In fact, your body needs to consume DNA. When we repair our own DNA sequence, or when our cells are preparing to divide, we need the building blocks of consumed DNA to be used for DNA replication and repair.
So what does this have to do with requiring mandatory labels on GMO products?
Mandatory labeling of GMO products will unnecessarily confuse and alarm the general public, even though to date there is no risk of consuming GMO foods. A recently published meta review, entitled "An overview of the last 10 years of genetically engineered crop safety research" (behind a pay wall, abstract available; impact factor of 7.837, so a very well-cited and respected journal), concluded:
We have reviewed the scientific literature on GE crop safety during the last 10 years, built a classified and manageable list of scientific papers, and analyzed the distribution and composition of the published literature.
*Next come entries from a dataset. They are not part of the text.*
Lemma step_keeps_await_closed a s rt r next rest : inv s (AwaitClosed rt next :: rest) -> ap_runtimes s !! rt = Some r -> keeps rest (await_closed a s rt r next).
Proof.
  intros H Hr. destruct (duties_once _ _ _ H) as (_&_&Hrel). unfold await_closed.
  assert (Hnext : forall f, f ∈ next_facts next -> holds s f) by (intros f Hf; apply Hrel; by right).
  destruct (rn_closed r) eqn:Ec.
  - apply step_keeps_select. left. intros _. split; eapply step_keeps_after_closed; try done; intros cause _; by exists r.
  - destruct next; try done. apply (step_keeps_select a false rest). right. split; [done|]. by eapply step_keeps_after_closed.
Qed.

Lemma step_keeps_discard s rt r err out rest : inv s (Discard rt err :: rest) -> ap_runtimes s !! rt = Some r -> keeps rest (finish (discard s rt r) out).
Proof.
  intros H Hr. apply (step_keeps_finish _ (Discard rt err) rest); [|done..]. unfold discard.
  case_bool_decide as He; [|done]. apply (inv_forget s); [done| |done|].
  - intros id rt' [_ Hk]%lookup_delete_Some. done.
  - intros id rt' _ Hk. destruct (decide (rn_id r = id)) as [<-|Hne]; [right|left; by rewrite lookup_delete_ne].
    rewrite He in Hk. injection Hk as <-. apply (relied _ _ _ _ H). by left.
Qed.

Lemma step_keeps_wait s id rest : inv s (Wait id :: rest) -> keeps rest (wait s id).
Proof.
  intros H. unfold wait. destruct (ap_entries s !! id) as [rt|] eqn:He.
  { go. intros f [->| ->%list_elem_of_singleton]%elem_of_cons; by destruct (entry_holds _ _ _ _ H He). }
  destruct (ap_inflight s !! id) as [flight|] eqn:Hi; [|by ends]. go. intros f ->%list_elem_of_singleton. by apply (flight_exists _ _ _ _ H Hi).
Qed.

Lemma step_keeps_markClosing s id rt rest : inv s (MarkClosing id rt :: rest) -> keeps rest (markClosing s id rt).
Proof.
  intros H. destruct (duties_once _ _ _ H) as (_&_&Hrel). unfold markClosing. destruct (bool_decide _ && _) eqn:E; [|by ends].
  apply andb_true_iff in E as [He%bool_decide_eq_true Hi]. simpl.
  apply (new_flight_ok s (MarkClosing id rt) (Closing rt) [Tombstone id (length (ap_flights s)) rt] rest id (delete id (ap_entries s))); try done.
  - by destruct (ap_inflight s !! id).
  - apply lookup_delete_eq.
  - by intros id' rt' [_ Hk]%lookup_delete_Some.
  - intros id' rt' Hk. destruct (decide (id = id')) as [<-|Hne]; [right|left; by rewrite lookup_delete_ne].
    split; [done|]. exists (length (ap_flights s)). rewrite He in Hk. injection Hk as <-. by left.
  - simpl. intros f Hf. assert (f = IsClosing rt \/ f = IsFor rt id) as [->| ->] by set_solver; apply Hrel; set_solver.
Qed.

Lemma step_keeps_bury s id flight rt r rest : inv s (Tombstone id flight rt :: rest) -> ap_runtimes s !! rt = Some r -> rn_closed r = true -> keeps rest (bury s id flight).
Proof.
  intros H Hr Hc. destruct (duties_once _ _ _ H) as (_&Hu&_). destruct (Hu (Flight id flight) ltac:(by left)) as [Hi Hf].
  unfold bury, close_flight. rewrite Hf. simpl. rewrite bool_decide_eq_true_2 by done.
  apply (inv_land s (Tombstone id flight rt)); try done; [by intros f ?%elem_of_nil|]. intros ? ? ? [= <- <- <-]. by exists r.
Qed.

Lemma step_keeps_landed s id flight out rest : inv s (Landed id flight out :: rest) -> keeps rest (landed s id flight out).
Proof.
  intros H. destruct (duties_once _ _ _ H) as (_&Hu&Hrel). destruct (Hu (Flight id flight)) as [Hi Hf]; [destruct out; by left|].
  unfold landed, close_flight. rewrite Hf. simpl. destruct out as [rt|err]; simpl.
  - destruct (Hrel (IsFor rt id) ltac:(by left)) as (r&Hr&Hid). subst id.
    pose proof (inv_land s _ (Register rt) rest (rn_id r) flight None H eq_refl) as Hl.
    apply (inv_enter (set_registry s (ap_entries s) (delete (rn_id r) (ap_inflight s)) (<[flight:=MkFlight (rn_id r) true None]> (ap_flights s))) rt r); [|done| |].
    + apply Hl; try done. by intros f ?%elem_of_nil.
    + by destruct (v_inflight _ _ H _ _ Hi).
    + apply lookup_delete_eq.
  - pose proof (inv_land s _ New rest id flight (Some err) H eq_refl) as Hl.
    apply (step_keeps_finish (set_registry s (ap_entries s) (delete id (ap_inflight s)) (<[flight:=MkFlight id true (Some err)]> (ap_flights s))) New rest (Some err));
      try done. apply Hl; try done; by intros f ?%elem_of_nil.
Qed.

Lemma step_keeps_awaitOpen a s rt rest (f : option error -> progress) :
  (forall r, ap_runtimes s !! rt = Some r -> forall err, present (open_result r) = true \/ err = Some canceled_error -> keeps rest (f err)) ->
  keeps rest (r ← ap_runtimes s !! rt; err ← awaitOpen a r; f err).
Proof.
  intros H. apply step_keeps_on. intros r Hr. unfold awaitOpen, select. destruct (present (open_result r)) eqn:Ho; simpl.
  - apply (H r Hr). by left.
  - destruct (an_canceled a); simpl; [|done]. apply (H r Hr). by right.
Qed.

Lemma step_keeps_beginClose a s id rt r rest : inv s (BeginClose id rt :: rest) -> ap_runtimes s !! rt = Some r -> keeps rest (beginClose a s id rt r).
Proof.
  intros H Hr. destruct (duties_once _ _ _ H) as (_&_&Hrel). unfold beginClose. destruct (_ || _) eqn:E; [by ends|]. destruct (an_err a); [by ends|].
  pose proof (has_runtime _ _ _ _ (Hrel (IsDone rt) ltac:(set_solver)) Hr) as Ho. simpl in Ho.
  eapply (inv_updates s rt r set_closing (BeginClose id rt) (MarkClosing id rt)); simpl; try done.
  - intros i ->. done.
  - intros Hun. unfold open_result in Ho. by rewrite Hun in Ho.
  - apply (v_routed _ _ H rt r Hr).
  - by left.
  - intros Hop. unfold open_result in Ho. by rewrite Hop in Ho.
  - intros rt' [?%elem_of_nil|]; done.
  - constructor.
  - by intros k ?%elem_of_nil.
  - intros f Hf. assert (f = IsRouted rt \/ f = IsFor rt id \/ f = IsClosing rt) as Hf' by set_solver.
    pose proof (has_runtime _ _ _ _ (Hrel (IsRouted rt) ltac:(set_solver)) Hr) as Hrt. pose proof (has_runtime _ _ _ _ (Hrel (IsFor rt id) ltac:(set_solver)) Hr) as Hid.
    destruct Hf' as [->|[->| ->]]; exists (set_closing r); by rewrite lookup_update, decide_True, Hr.
Qed.

(** Every step keeps the invariant, and none panics. *)
Lemma step_keeps_advance a s t rest : inv s (t :: rest) -> keeps rest (advance a s t).
Proof.
  intros H. destruct (duties_once _ _ _ H) as (_&_&Hrel).
  destruct t as [o| |rt|id|id flight|id flight|id flight rt|id flight out|rt err next|rt|rt|rt|rt next|rt next|rt err|id|id flight|id rt|id rt|id rt|rt|id flight rt|id|rt| | |others errs|errs|err]; cbn [advance].
  - by apply step_keeps_start.
  - eapply step_keeps_make; [done..|]. intros err. by ends.
  - apply step_keeps_on. intros r Hr. by apply step_keeps_register.
  - by apply step_keeps_getOrCreate.
  - by apply step_keeps_await_flight.
  - eapply step_keeps_make; [done..|]. intros err. go; by intros f ?%elem_of_nil.
  - apply step_keeps_on. intros r Hr. by apply step_keeps_made.
  - by apply step_keeps_landed.
  - apply step_keeps_on. intros r Hr. by apply step_keeps_abort.
  - apply step_keeps_on. intros r Hr. by apply step_keeps_open.
  - by apply step_keeps_finishOpen.
  - apply step_keeps_awaitOpen. intros r Hr [err|] _; [|by ends]. go. intros f ->%list_elem_of_singleton. apply Hrel. right. by left.
  - apply step_keeps_on. intros r Hr. by apply step_keeps_close.
  - apply step_keeps_on. intros r Hr. by apply step_keeps_await_closed.
  - apply step_keeps_on. intros r Hr. by apply (step_keeps_discard s rt r err).
  - by apply step_keeps_wait.
  - destruct (ap_flights s !! flight) as [f|]; [|done]. apply step_keeps_select. right. split; [intros _; go; by intros k ?%elem_of_nil|by ends].
  - apply step_keeps_awaitOpen. intros r Hr [err|] Ho; [by ends|]. destruct Ho as [Ho|]; [|done]. go.
    intros f Hf. assert (f = IsRouted rt \/ f = IsFor rt id \/ f = IsDone rt) as [->|[->| ->]] by set_solver; [apply Hrel; set_solver..|by exists r].
  - apply step_keeps_on. intros r Hr. by apply step_keeps_beginClose.
  - by apply step_keeps_markClosing.
  - apply step_keeps_on. intros r Hr. apply step_keeps_select. right. split; [intros _|]; by ends.
  - apply step_keeps_on. intros r Hr. destruct (rn_closed r) eqn:Ec; [by eapply step_keeps_bury|done].
  - destruct (ap_entries s !! id) as [rt|] eqn:He; [|by ends]. go. intros f ->%list_elem_of_singleton. by destruct (entry_holds _ _ _ _ H He).
  - apply step_keeps_awaitOpen. intros r Hr [err|] _; by ends.
  - unfold stop. destruct (ap_started s); go; by intros f ?%elem_of_nil.
  - unfold sweep. eapply (inv_stays (MkApplication ∅ (ap_inflight s) (ap_flights s) (ap_runtimes s) (ap_started s) (ap_active s) true) _ Sweep); try done.
    + apply (inv_forget s); [done|by intros id rt|done|done].
    + intros f Hf. simpl in Hf. rewrite <-list_fmap_compose in Hf. apply list_elem_of_fmap in Hf as ([id rt]&->&Hin). simpl.
      rewrite merge_sort_Permutation in Hin. apply elem_of_map_to_list in Hin. by destruct (entry_holds _ _ _ _ H Hin).
  - destruct others as [|rt others]; [go; by intros f ?%elem_of_nil|]. go. intros f [->|Hf]%elem_of_cons; apply Hrel; set_solver.
  - apply step_keeps_select. right. split; [intros _|]; (go; by intros f ?%elem_of_nil).
  - done.
Qed.

Lemma inv_idle s ts t : duties t = [] -> relies t = [] -> busy t = 0%nat -> inv s ts -> inv s (ts ++ [t]).
Proof.
  intros Hd Hr Hb [V1 V2 V3 V4 V5 V6 V7 V8 V9 V10 V11].
  assert (Hd' : (ts ++ [t]) ≫= duties = ts ≫= duties) by (rewrite bind_app; simpl; by rewrite Hd, !app_nil_r).
  assert (Hr' : (ts ++ [t]) ≫= relies = ts ≫= relies) by (rewrite bind_app; simpl; by rewrite Hr, !app_nil_r).
  split; rewrite ?Hd', ?Hr'; try done.
  - intros rt r H1 H2 H3. apply elem_of_app. left. by eapply V8.
  - intros rt r H1 H2 H3 H4. destruct (V9 rt r H1 H2 H3 H4) as [|[fl Hfl]]; [by left|right]. exists fl. apply elem_of_app. by left.
  - rewrite sum_list_with_app. simpl. lia.
Qed.

(** [finishClose] ends. *)
Lemma inv_closed s ts rt r : inv s ts -> ap_runtimes s !! rt = Some r -> rn_closing r = true -> inv (update_runtime set_closed rt s) ts.
Proof.
  intros H Hr Hc.
  assert (Hl : forall rt', ap_runtimes (update_runtime set_closed rt s) !! rt' = if decide (rt = rt') then Some (set_closed r) else ap_runtimes s !! rt').
  { intros rt'. rewrite lookup_update, Hr. by destruct (decide _). }
  assert (Hev : evolves s (update_runtime set_closed rt s)).
  { split; [|done]. intros rt' r'. rewrite Hl. destruct (decide (rt = rt')) as [<-|]; [|by exists r']. rewrite Hr. intros [= <-]. by exists (set_closed r). }
  destruct H as [V1 V2 V3 V4 V5 V6 V7 V8 V9 V10 V11]. split; try done.
  - intros k Hk. specialize (V1 k Hk). destruct k as [id fl|rt'|rt']; [done| |].
    + destruct V1 as [id V1]. exists id. rewrite Hl. destruct (decide (rt = rt')) as [<-|]; [|done]. rewrite Hr in V1. by injection V1 as ->.
    + destruct V1 as (r'&V1&Ho). destruct (decide (rt = rt')) as [<-|Hne]; [exists (set_closed r)|exists r']; rewrite Hl; [|by rewrite decide_False].
      rewrite decide_True by done. rewrite Hr in V1. by injection V1 as <-.
  - intros f Hf. eapply holds_evolves; [done|]. by apply V3.
  - intros id rt' Hk. destruct (V4 _ _ Hk). by split; eapply holds_evolves.
  - intros rt' r'. rewrite Hl. destruct (decide (rt = rt')) as [<-|]; [intros [= <-]; by apply (V7 rt r)|apply V7].
  - intros rt' r'. rewrite Hl. destruct (decide (rt = rt')) as [<-|]; [intros [= <-]; by apply (V8 rt r)|apply V8].
  - intros rt' r' Hw. rewrite Hl. destruct (decide (rt = rt')) as [<-|]; [by intros [= <-]|by apply V9].
  - intros rt' r'. rewrite Hl. destruct (decide (rt = rt')) as [<-|]; [intros [= <-]; by apply (V10 rt r)|apply V10].
Qed.
(* ===== verification/WorkflowSchedulerFacts.v ===== *)
(** * The invariant of the scheduler

    Stated on the tables that the job store and the mailbox implement, so that
    it holds for every implementation of the two interfaces. *)

From stdpp Require Import relations pretty.
From S2P Require Import Prelude GoStrings AgentTypes WorkflowStore WorkflowScheduler WorkflowStoreFacts.

(** ** Sums over the workers *)
Definition total (f : phase -> nat) (workers : gmap string worker) : nat :=
  map_fold (fun _ w n => f (wk_phase w) + n) 0 workers.

Lemma total_insert_None f workers id w : workers !! id = None -> total f (<[id := w]> workers) = f (wk_phase w) + total f workers.
Proof. intros H. unfold total. apply (map_fold_insert_L (fun _ w n => f (wk_phase w) + n)); [intros; lia|done]. Qed.

Lemma total_insert_Some f workers id w w' : workers !! id = Some w ->
  total f (<[id := w']> workers) + f (wk_phase w) = total f workers + f (wk_phase w').
Proof.
  intros H. rewrite <-(insert_delete_id workers id w) at 2 by done. rewrite <-insert_delete_eq.
  rewrite !total_insert_None by apply lookup_delete_eq. lia.
Qed.

Lemma total_lookup f workers id w : workers !! id = Some w -> f (wk_phase w) <= total f workers.
Proof. intros H. rewrite <-(insert_delete_id workers id w) by done. rewrite total_insert_None by apply lookup_delete_eq. lia. Qed.

Lemma total_zero f workers : total f workers = 0 <-> map_Forall (fun _ w => f (wk_phase w) = 0) workers.
Proof.
  split.
  - intros H id w Hw. pose proof (total_lookup f workers id w Hw). lia.
  - induction workers as [|id w workers Hid IH] using map_ind; [done|]. intros H. rewrite total_insert_None by done.
    apply map_Forall_insert in H as [-> H]; [|done]. by rewrite IH.
Qed.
We selected original research papers, reviews, relevant opinions and reports addressing all the major issues that emerged in the debate on GE crops, trying to catch the scientific consensus that has matured since GE plants became widely cultivated worldwide. The scientific research conducted so far has not detected any significant hazards directly connected with the use of GE crops; however, the debate is still intense
If the science should change, then my viewpoint will change (just as I have come around on fracking's effect on seismological events). But for now, according to the review, there are no "significant hazards" identified.
A publication frequently cited by anti-GMO members that says GMO maize caused cancer in rats has been universally destroyed by the research community, and rightly so. The study, conducted in the lab of Gilles-Eric Séralini, was so poorly designed it's laughable to any legitimate scientist. It has been retracted.
A cliff notes version of how terrible that study was:
1) Rats used (Sprague-Dawley strain) have a pre-existing high rate of cancer at old age
2) Only 10 rats used per group, even thought a post-hoc power analysis states that at least 65 rats should have been used per group to eliminate statistical uncertainty with regard to point #1
3) NO statistical tests were done on the Kaplan-Meier survival curves. So, there is no evidence that the deleterious effect of RoundUp was real instead of being classic Type I error.
4) Rats that consumed 11% RoundUp had higher incidences of cancer than rats that consumed 33%; this does not follow with normal concentration-dependent toxicology norms.
It's the same playbook that anti-vaxers have used - hold up a fraudulent study peddled by a charismatic snake oil salesman as "evidence" of a giant conspiracy of Big Pharma. Except that individual (Andrew Wakefield) and his more-than-willing spokeswoman Jenny McCarthy literally have blood on their hands.
With the anti-vaccine movement, we have a clear example of where scientific ignorance combined with hysteria and deliberate misinformation is causing direct harm in our communities. And the same will be true if mandatory labeling of GMOs is implemented.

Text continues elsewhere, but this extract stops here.